Ich wollte reden. Meine Meinung vertreten. Beim Essen mich unterhalten und nicht gesagt bekommen, dass ich mich anders hinzusetzen hätte, weil mein Kopf die Sicht auf den TV versperrt. Ich wollte gelobt werden. Dass jemand stolz auf mich ist. Anerkennung. Bestärkung. Einfach das, was man so erwartet, wenn man dabei ist erwachsen zu werden. 
Stattdessen war alles selbstverständlich. 
Gutes Abi? Normal! 
Gratulieren? Auf die Schulter klopfen und sagen: "Hey, wir sind stolz auf dich!"
Nie!
Studium. Gleiches Spiel. 
Immer. 
Und so nabelte ich mich schon früh ab. 
Auch das passte nicht.
Aber ich suchte einfach das, was für so viele Andere in meinem Umfeld so selbstverständlich war: die bedingungslose Liebe!

Ja, das ist traurig. 
Es ist auch heute noch bitter, wenn ich meine Anfälle bekomme und mich bei meinem Herzensmann darüber auslasse. 
Aber so elendig und unrichtig dies auch alles ist, so macht es heute nichts mehr aus. 
Ich habe einen Mann an meiner Seite, der mir das Gefühl gibt, dass ich so wie ich bin wirklich okay bin. 
Der stolz auf mich ist und mir das zeigt. 
Der mich aufmuntert. Stets bestärkt und immer mehr an mich glaubt als ich es selber mache.

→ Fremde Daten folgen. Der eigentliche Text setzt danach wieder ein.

(** C9, amended.  For every call of [generate_rules_tool]: the answer
    [No se pudo escribir el archivo en:] is given exactly for a failure
    that [save_mdc_file] reports, an [OSError] met while the directory of
    the output file is made, the file is opened or the text is written;
    the error text holds the path of the output file.  The file is then
    either as it was before the call (the directory could not be made or
    the file could not be opened), or it holds the part of the new text
    that reached it before the fault, with its former content lost.  An
    exception that is not an [OSError], which a null character in the name
    gives, is not caught by [save_mdc_file]: the tool then gives its
    general answer, [Error durante la generación de reglas:] followed by
    the message of the exception. *)
Theorem write_failure_is_reported (text : block → string) (w : World)
    (provided_path : option string) (output_filename : string)
    (custom_rules_path : option string) (verbose : bool) (project_type : option string) :
  let r := Tools.generate_rules_tool text w provided_path output_filename
             custom_rules_path verbose project_type in
  let path := Tools.get_project_path_from_context w provided_path in
  let output_dir := path_join_all path [".cursor"; "rules"] in
  let output_path := output_path_of path output_filename in
  let report := "No se pudo escribir el archivo en: " +:+ output_path in
  (* the answer names the output file, and tells of a failed save *)
  (∀ e p t,
     fst r = WriteFailed e p t →
     e = report ∧ p = path
     ∧ success (fst r) = false
     ∧ Str.contains output_path e = true
     ∧ ∃ tech rules out w1,
         RuleGenerator.generate_rules text w (Some t) tech None verbose =
           Some (Some rules, out)
         ∧ Utils.makedirs w output_dir = (None, w1)
         ∧ Utils.save_mdc_file w1 output_path rules = (Some false, snd r)
         ∧ (read_text (snd r) output_path = read_text w output_path
            ∨ ∃ n, write_fault w output_path = Some n
                   ∧ read_text (snd r) output_path =
                       ReadOk (String.substring 0 n (Utils.mdc_text rules))))
  (* a call with a type, given or detected, goes through steps 2 to 5 *)
  ∧ (os_path_isdir w path = true →
     (∀ t, project_type = Some t → t ≠ "" →
           r = Tools.generate_for_type text w path t ∅ output_filename
                 custom_rules_path verbose)
     ∧ (project_type = None ∨ project_type = Some "" →
        ∀ c tech, Analyzer.analyze_project w path = (Some c, tech) →
                  r = Tools.generate_for_type text w path (category_name c) tech
                        output_filename custom_rules_path verbose))
  (* there, a failed save gives that answer, and an exception of the save
     the general one *)
  ∧ (∀ detected_type detected_tech rules out w1 saved w2,
       custom_rules_readable w custom_rules_path →
       RuleGenerator.generate_rules text w (Some detected_type) detected_tech None verbose =
         Some (Some rules, out) →
       Utils.makedirs w output_dir = (None, w1) →
       Utils.save_mdc_file w1 output_path rules = (saved, w2) →
       saved ≠ Some true →
       Tools.generate_for_type text w path detected_type detected_tech output_filename
         custom_rules_path verbose =
         (match saved with
          | Some _ => WriteFailed report path detected_type
          | None => Unexpected Tools.generation_error (Some path)
          end, w2))
  (* the general answer is also given when the output directory cannot be
     made at step 4 *)
  ∧ (∀ detected_type detected_tech rules out e w1,
       custom_rules_readable w custom_rules_path →
       RuleGenerator.generate_rules text w (Some detected_type) detected_tech None verbose =
         Some (Some rules, out) →
       Utils.makedirs w output_dir = (Some e, w1) →
       Tools.generate_for_type text w path detected_type detected_tech output_filename
         custom_rules_path verbose =
         (Unexpected Tools.generation_error (Some path), w1))
  (* a name with a null character is never written *)
  ∧ (Utils.has_null output_path = true →
     ∀ w1 rules, fst (Utils.save_mdc_file w1 output_path rules) ≠ Some true).
Proof.
  intros r path output_dir output_path report.
  split; [|split; [|split; [|split]]].
  - intros e p t Hr.
    assert (∃ tech, Tools.generate_for_type text w path t tech output_filename
                      custom_rules_path verbose = (WriteFailed e p t, snd r))
      as [tech Hg].
    { subst r. revert Hr. unfold Tools.generate_rules_tool. fold path.
      destruct (negb (os_path_isdir w path)); [done|].
      destruct (match project_type with
                | Some t0 => if negb (String.eqb t0 "") then Some t0 else None
                | None => None
                end) as [manual|].
      - destruct (Tools.generate_for_type text w path manual ∅ output_filename
                    custom_rules_path verbose) as [r0 w0] eqn:Hg.
        cbn [fst snd]. intros ->. exists ∅.
        destruct (generate_for_type_write_failed text _ _ _ _ _ _ _ _ _ _ _ Hg)
          as (_ & _ & -> & _). exact Hg.
      - destruct (Analyzer.analyze_project w path) as [[c|] tech]; [|done].
        destruct (Tools.generate_for_type text w path (category_name c) tech
                    output_filename custom_rules_path verbose) as [r0 w0] eqn:Hg.
        cbn [fst snd]. intros ->. exists tech.
        destruct (generate_for_type_write_failed text _ _ _ _ _ _ _ _ _ _ _ Hg)
          as (_ & _ & -> & _). exact Hg. }
    destruct (generate_for_type_write_failed text _ _ _ _ _ _ _ _ _ _ _ Hg)
      as (-> & -> & _ & rules & out & w1 & Hrules & Hdirs & Hsave).
    split; [done|]. split; [done|]. split; [by rewrite Hr|].
    split; [apply contains_later, contains_here, prefix_self|].
    exists tech, rules, out, w1. split; [done|]. split; [done|]. split; [done|].
    destruct (makedirs_keeps _ _ _ _ Hdirs) as (Hread & Hfault & _).
    destruct (save_mdc_file_fails _ _ _ _ Hsave) as [H|(n & Hn & H)].
    + left. rewrite <- Hread. exact H.
    + right. exists n. rewrite <- Hfault. split; [exact Hn|exact H].
  - apply generate_rules_tool_steps.
  - intros detected_type detected_tech rules out w1 saved w2 Hcustom Hrules Hdirs Hsave Hnot.
    unfold Tools.generate_for_type.
    assert (∀ c, RuleGenerator.generate_rules text w (Some detected_type) detected_tech
                   c verbose = Some (Some rules, out)) as Hany.
    { intros c. by rewrite generate_rules_ignores_custom. }
    unfold output_dir in Hdirs.
    fold (output_path_of path output_filename). fold output_path.
    destruct saved as [[]|]; [done| |];
      (destruct custom_rules_path as [c|]; cbn [custom_rules_readable] in Hcustom;
       [destruct (String.eqb_spec c "") as [->|Hc]; cbn [negb];
        [by rewrite Hany, Hdirs, Hsave|
         destruct Hcustom as [?|[Hex Hload]]; [done|]; rewrite Hex;
         destruct (Utils.load_mdc_file w c) as [[data|]|]; [| |done];
         by rewrite Hany, Hdirs, Hsave]
       |by rewrite Hany, Hdirs, Hsave]).
  - intros detected_type detected_tech rules out e w1 Hcustom Hrules Hdirs.
    unfold Tools.generate_for_type.
    assert (∀ c, RuleGenerator.generate_rules text w (Some detected_type) detected_tech
                   c verbose = Some (Some rules, out)) as Hany.
    { intros c. by rewrite generate_rules_ignores_custom. }
    unfold output_dir in Hdirs.
    destruct custom_rules_path as [c|]; cbn [custom_rules_readable] in Hcustom;
      [destruct (String.eqb_spec c "") as [->|Hc]; cbn [negb];
       [by rewrite Hany, Hdirs|
        destruct Hcustom as [?|[Hex Hload]]; [done|]; rewrite Hex;
        destruct (Utils.load_mdc_file w c) as [[data|]|]; [| |done];
        by rewrite Hany, Hdirs]
      |by rewrite Hany, Hdirs].
  - intros Hnull w1 rules. by apply save_mdc_file_null.
Qed.

Lemma write_failure_is_reported_witness :
  let w := Samples.failing_disk Samples.vue_with_old_rules "/p/.cursor/rules/rules.mdc" 5 in
  let r := Tools.generate_rules_tool Samples.short_text w (Some "/p") "rules" None false None in
  fst r = WriteFailed "No se pudo escribir el archivo en: /p/.cursor/rules/rules.mdc"
                      "/p" "vue"
  ∧ success (fst r) = false
  ∧ Str.contains "/p/.cursor/rules/rules.mdc"
      "No se pudo escribir el archivo en: /p/.cursor/rules/rules.mdc" = true
  ∧ read_text w "/p/.cursor/rules/rules.mdc" = ReadOk "# Old rules"
  ∧ read_text (snd r) "/p/.cursor/rules/rules.mdc" = ReadOk "# Vue".
Proof.
  intros w r.
  assert (fst r = WriteFailed "No se pudo escribir el archivo en: /p/.cursor/rules/rules.mdc"
                              "/p" "vue") as Hr by (vm_compute; reflexivity).
  destruct (write_failure_is_reported Samples.short_text w (Some "/p") "rules" None false None)
    as (H & _).
  destruct (H _ _ _ Hr) as (_ & _ & Hfail & Hnames & _).
  split; [exact Hr|]. split; [exact Hfail|]. split; [exact Hnames|].
  split; vm_compute; reflexivity.
Defined.

(** A null character in the output name: [open] raises [ValueError], which
    passes [save_mdc_file], and the tool gives its general answer. *)
Example null_in_output_name :
  let r := Tools.generate_rules_tool Samples.short_text Samples.vue_with_old_rules
             (Some "/p") Samples.name_with_null None false None in
  fst r = Unexpected Tools.generation_error (Some "/p")
  ∧ read_text (snd r) "/p/.cursor/rules/rules.mdc" = ReadOk "# Old rules".
Proof. vm_compute. split; reflexivity. Qed.

(** ** The security priority of a Python project *)

Section PythonPriority.

Lemma get_truthy_insert_ne (d : gmap string pyval) (k k' : string) (v : pyval) :
  k ≠ k' → get_truthy (<[k := v]> d) k' = get_truthy d k'.
Proof. intros. unfold get_truthy. by rewrite lookup_insert_ne. Qed.

Lemma python_security_priority_insert (d : gmap string pyval) (v : pyval) :
  Analyzer.python_security_priority (<["security_priority" := v]> d) =
    Analyzer.python_security_priority d.
Proof.
  unfold Analyzer.python_security_priority.
  by rewrite !get_truthy_insert_ne.
Qed.
Lemma integer_result (lx : Lexer.t) :
  match fst (Lexer.integer lx) with
  | Ok _ | Raise (ValueError _) => True
  | _ => False
  end.
Proof.
  unfold Lexer.integer. destruct (Lexer.integer_loop _ _ _) as [s lx'].
  now destruct (int s).
Qed.

(** What one call of [get_next_token] does to the lexer, by result. *)
Lemma get_next_token_cases (lx : Lexer.t) :
  lexer_ok lx ->
  match Lexer.get_next_token lx with
  | (Ok TEOF, lx') =>
      lx' = Lexer.skip_ws lx /\ Lexer.current lx' = None
      /\ String.length (Lexer.text lx) <= Lexer.pos lx'
  | (Ok _, lx') => Lexer.pos lx < Lexer.pos lx'
  | (Raise (SyntaxError (UnexpectedCharacter c)), lx') =>
      lx' = Lexer.skip_ws lx /\ Lexer.current lx' = Some c /\ known_char c = false
  | (Raise (ValueError _), lx') => Lexer.pos lx < Lexer.pos lx'
  | _ => False
  end.
Proof.
  intros Hok. unfold Lexer.get_next_token.
  pose proof (skip_ws_extends lx Hok) as (Ht & Hp & Hok1 & _).
  pose proof (skip_ws_stops lx Hok) as Hstop.
  destruct (Lexer.current (Lexer.skip_ws lx)) as [c|] eqn:Hc.
  - destruct (isdigit c) eqn:Hd.
    + pose proof (integer_advances _ _ Hok1 Hc Hd) as Hadv.
      pose proof (integer_result (Lexer.skip_ws lx)) as Hres.
      destruct (Lexer.integer (Lexer.skip_ws lx)) as [r lx']. simpl in *.
      destruct r as [n|[e|msg|k]|]; simpl; try contradiction; lia.
    + repeat match goal with
             | |- context [Ascii.eqb c ?x] =>
                 destruct (Ascii.eqb c x) eqn:?; [simpl; lia|]
             end.
      repeat split; auto. unfold known_char, is_punct. rewrite Hstop, Hd.
      repeat match goal with
             | E : Ascii.eqb _ _ = false |- _ => rewrite E; clear E
             end.
      reflexivity.
  - repeat split; auto. destruct Hok1 as [_ Hcur]. rewrite Hcur in Hc.
    apply get_none_length in Hc. now rewrite Ht in Hc.
Qed.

Ich brauche nicht angestrengt versuchen anders zu sein. 
Das hat nie funktioniert und würde es auch niemals. 
Ich darf trotzen. Stampfen. Wüten. Und lieb sein. Gleichermaßen. 
Das heißt nicht, dass er alles wortlos hinnimmt. Aber ich weiß, dass er mich so liebt wie ich bin. 

Und deswegen ist klar...

The Oscar goes to

Dir. Meinem Herrn Herzmolekül! 


Samstag, 1. März 2014

Abklatschhoffnungen

Es geht um die Wurst. 
Und auch ein wenig um den Ball!
Ja, richtig, um dieses Lederteil. 
Jenes, was heute ganz bestimmt dahin rollen sollte, wo es hingehört!
Und zwar auf der richtigen Seite. 
Nordderby!
Und Abstiegskampf!
Etwas zu viel für meine herzigen Nerven. 
Aber ich liebe ja genau das:
Mit Herrn Herzmolekül schimpfen. Toben. Fluchen. (Und manchmal, wenn es auch ganz selten geworden ist, dann können wir uns abklatschen. Das geht dann so: Tor. Ich juble. Grinse Herrn Herzmolekül an. Er schaut mürrisch. Freut sich dann aber auch. Wir klatschen ab. Küssen uns. Ich falle ihm um den Hals. Wir schauen weiter!) 
Auch DAS sind wir!
Das sind wir genauso wie wenn wir zusammengekuschelt auf der Couch gemeinsam aus diesem unfassbar leckeren Eispott (Ben&Jerry's!) löffeln. 
Oder wenn wir diese ganz bestimmten Vans kaufen. Die uns an unsere Jugend und Coolnesszeiten erinnern (und uns auch ein wenig glauben lassen, dass wir in unserem Alter trotzdem noch recht cool und lässig sind!)
Und weil ich jetzt langsam noch ein wenig hibbeliger bin als am Anfang dieses Eintrags, schaue ich jetzt zur Ablenkung ein bisschen Shopping Queen, und dann geht es auch schon los...hoffentlich mit oben beschriebenem Abklatschritual!